November 24, 2015
A recent study by researchers at the University of North Carolina at Chapel Hill has found that activity trackers (e.g. Fitbits) may be a valuable tool for assessing patient symptom burden in clinical research.
Co-authors from the UNC Gillings School include lead author Antonia Bennett, PhD, research assistant professor, second author Bryce Reeve, PhD, professor, and third author Ethan Basch, MD, associate professor, all with the Department of Health Policy and Management at the Gillings School and members of UNC’S Lineberger Comprehensive Cancer Center.
The research team evaluated activity trackers as a patient-centered outcome to measure symptom burden and function in patients undergoing hematopoietic cell transplant (HCT), also known as bone marrow transplant. A small sample of adult HCT recipients wore pedometers and completed assessments about their symptoms and quality of life for four weeks during transplant hospitalization and four weeks after discharge.

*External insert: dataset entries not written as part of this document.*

(** * Drawing pad: the stroke renderer and the drawing surface controller

    A shallow embedding of the canvas component (components/Canvas.tsx, in
    its two revisions) and of the application shell (App.tsx):

    - [drawSmoothedPath], the stroke renderer, as a program in a small
      monad that threads the 2D context and can raise a TypeError;
    - the component state [isDrawing] / [history] / [currentPath] and its
      handlers [startDrawing], [draw], [finishDrawing], [clear], [undo],
      [loadFromHistory], the [onload] callback of [loadImage], and
      [getImageData];
    - [handleBeautify] of the application shell.

    JavaScript numbers are IEEE 754 binary64 values, modelled by Rocq's
    primitive floats; array lengths and indices are natural numbers.

    Two event models.  The listeners [draw] and [finishDrawing] close
    over the [isDrawing] and [currentPath] of the render in which they were
    registered, and React does not render after every event.  [Mounted],
    [deliver] and [play] keep the state of the last render apart from the
    state with the updates queued since, with renders as steps of their
    own.  [Component], [step] and [run] are the special case in which the
    component renders after every event, so that listeners and state
    agree ([play_rendered]). *)

From Stdlib Require Import String Ascii List Bool Arith Lia PrimFloat.
From Equations Require Import Equations.
Import ListNotations.

Local Open Scope string_scope.
Local Open Scope list_scope.

(** ** Data model *)

Definition number := float.

(** Modelled from the spec: the declaration of [Point] (types.ts) is not
    among the sources; a 2D coordinate [{x: number, y: number}], with the
    two fields the component reads and writes. *)
Record Point := mkPoint { x : number; y : number }.

(** Modelled from the spec: the declaration of [Path] (types.ts) is not
    among the sources; [{points, color, strokeWidth}], the three fields
    the component reads and writes. *)
Record Path := mkPath {
  points : list Point;
  color : string;
  strokeWidth : number
}.

(** ** The 2D rendering context

    A context is modelled by the sequence of property assignments and
    method calls made on it, oldest first. *)

Inductive CanvasOp :=
| SetStrokeStyle (c : string)
| SetLineWidth (w : number)
| SetLineCap (s : string)
| SetLineJoin (s : string)
| SetFillStyle (c : string)
| FillRect (rx ry w h : number)
| BeginPath
| MoveTo (px py : number)
| LineTo (px py : number)
| QuadraticCurveTo (cpx cpy px py : number)
| Stroke
| DrawImage (src : string) (dx dy dw dh : number).

Definition Ctx := list CanvasOp.

(** A statement either completes normally or throws (reading a property
    of [undefined] is the only throw the renderer can reach); either way
    the operations already issued stay on the context. *)
Inductive Completion (A : Type) :=
| Normal (a : A) (ctx : Ctx)
| TypeError (ctx : Ctx).
Arguments Normal {A} a ctx.
Arguments TypeError {A} ctx.

Definition Js (A : Type) := Ctx -> Completion A.

Definition ret {A} (a : A) : Js A := fun ctx => Normal a ctx.

Definition bind {A B} (m : Js A) (k : A -> Js B) : Js B :=
  fun ctx =>
    match m ctx with
    | Normal a ctx' => k a ctx'
    | TypeError ctx' => TypeError ctx'
    end.

Declare Scope js_scope.
Delimit Scope js_scope with js.
Notation "v <- m ;; k" := (bind m (fun v => k))
  (at level 61, m at next level, right associativity) : js_scope.
Notation "m ;; k" := (bind m (fun _ => k))
  (at level 61, right associativity) : js_scope.
Local Open Scope js_scope.

(** One assignment or call on the context. *)
Definition emit (op : CanvasOp) : Js unit := fun ctx => Normal tt (ctx ++ [op]).

(** [a[i]] followed by a property read: an index past the end yields
    [undefined], whose property read throws. *)
Definition idx (a : list Point) (i : nat) : Js Point :=
  fun ctx =>
    match nth_error a i with
    | Some p => Normal p ctx
    | None => TypeError ctx
    end.

(** ** The stroke renderer (Canvas.tsx, [drawSmoothedPath]) *)

(** The loop [for (let i = 1; i < points.length - 2; i++)], entered at
    index [i].  It runs only when [points.length >= 3], where the
    truncated subtraction on [nat] agrees with the subtraction of
    JavaScript. *)
Equations? smoothing_loop (pts : list Point) (i : nat) : Js unit
  by wf (length pts - 2 - i) lt :=
  smoothing_loop pts i with lt_dec i (length pts - 2) => {
    | left _ :=
        pi <- idx pts i ;;
        pj <- idx pts (i + 1) ;;
        let xc := ((pi.(x) + pj.(x)) / 2)%float in
        let yc := ((pi.(y) + pj.(y)) / 2)%float in
        emit (QuadraticCurveTo pi.(x) pi.(y) xc yc) ;;
        smoothing_loop pts (i + 1);
    | right _ := ret tt }.
Proof. lia. Qed.

Definition drawSmoothedPath (path : Path) : Js unit :=
  emit (SetStrokeStyle path.(color)) ;;
  emit (SetLineWidth path.(strokeWidth)) ;;
  emit (SetLineCap "round") ;;
  emit (SetLineJoin "round") ;;
  let pts := path.(points) in
  if (length pts =? 0)%nat then ret tt
  else
    emit BeginPath ;;
    p0 <- idx pts 0 ;;
    emit (MoveTo p0.(x) p0.(y)) ;;
    (if (length pts <? 3)%nat then
       if (1 <? length pts)%nat then
         p1 <- idx pts 1 ;; emit (LineTo p1.(x) p1.(y))
       else
         q0 <- idx pts 0 ;; emit (LineTo q0.(x) q0.(y))
     else
       smoothing_loop pts 1 ;;
       pa <- idx pts (length pts - 2) ;;
       pb <- idx pts (length pts - 1) ;;
       emit (QuadraticCurveTo pa.(x) pa.(y) pb.(x) pb.(y))) ;;
    emit Stroke.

Data analysis found that the number of steps patients take each day is highly correlated with patients’ self-reported symptoms and level of physical function.
Among the 32-person sample group, more severe symptoms, impaired physical health and restrictions in the performance of usual daily activities were associated with statistically significant decreases in measured daily steps.
Accordingly, the researchers concluded that activity tracker (pedometer) data has potential as a patient-centered outcome in oncology and palliative care, especially for patients who cannot self-report due to language, literacy, or cognitive or health status. Because it enables passive continuous assessment of activity, it may provide novel information about the consequences of symptomatic toxicity.
The full report of these findings, titled “Evaluation of pedometry as a patient-centered outcome in patients undergoing hematopoietic cell transplant (HCT): a comparison of pedometry and patient reports of symptoms, health, and quality of life,” was published online Nov. 17 by the journal Quality of Life Research.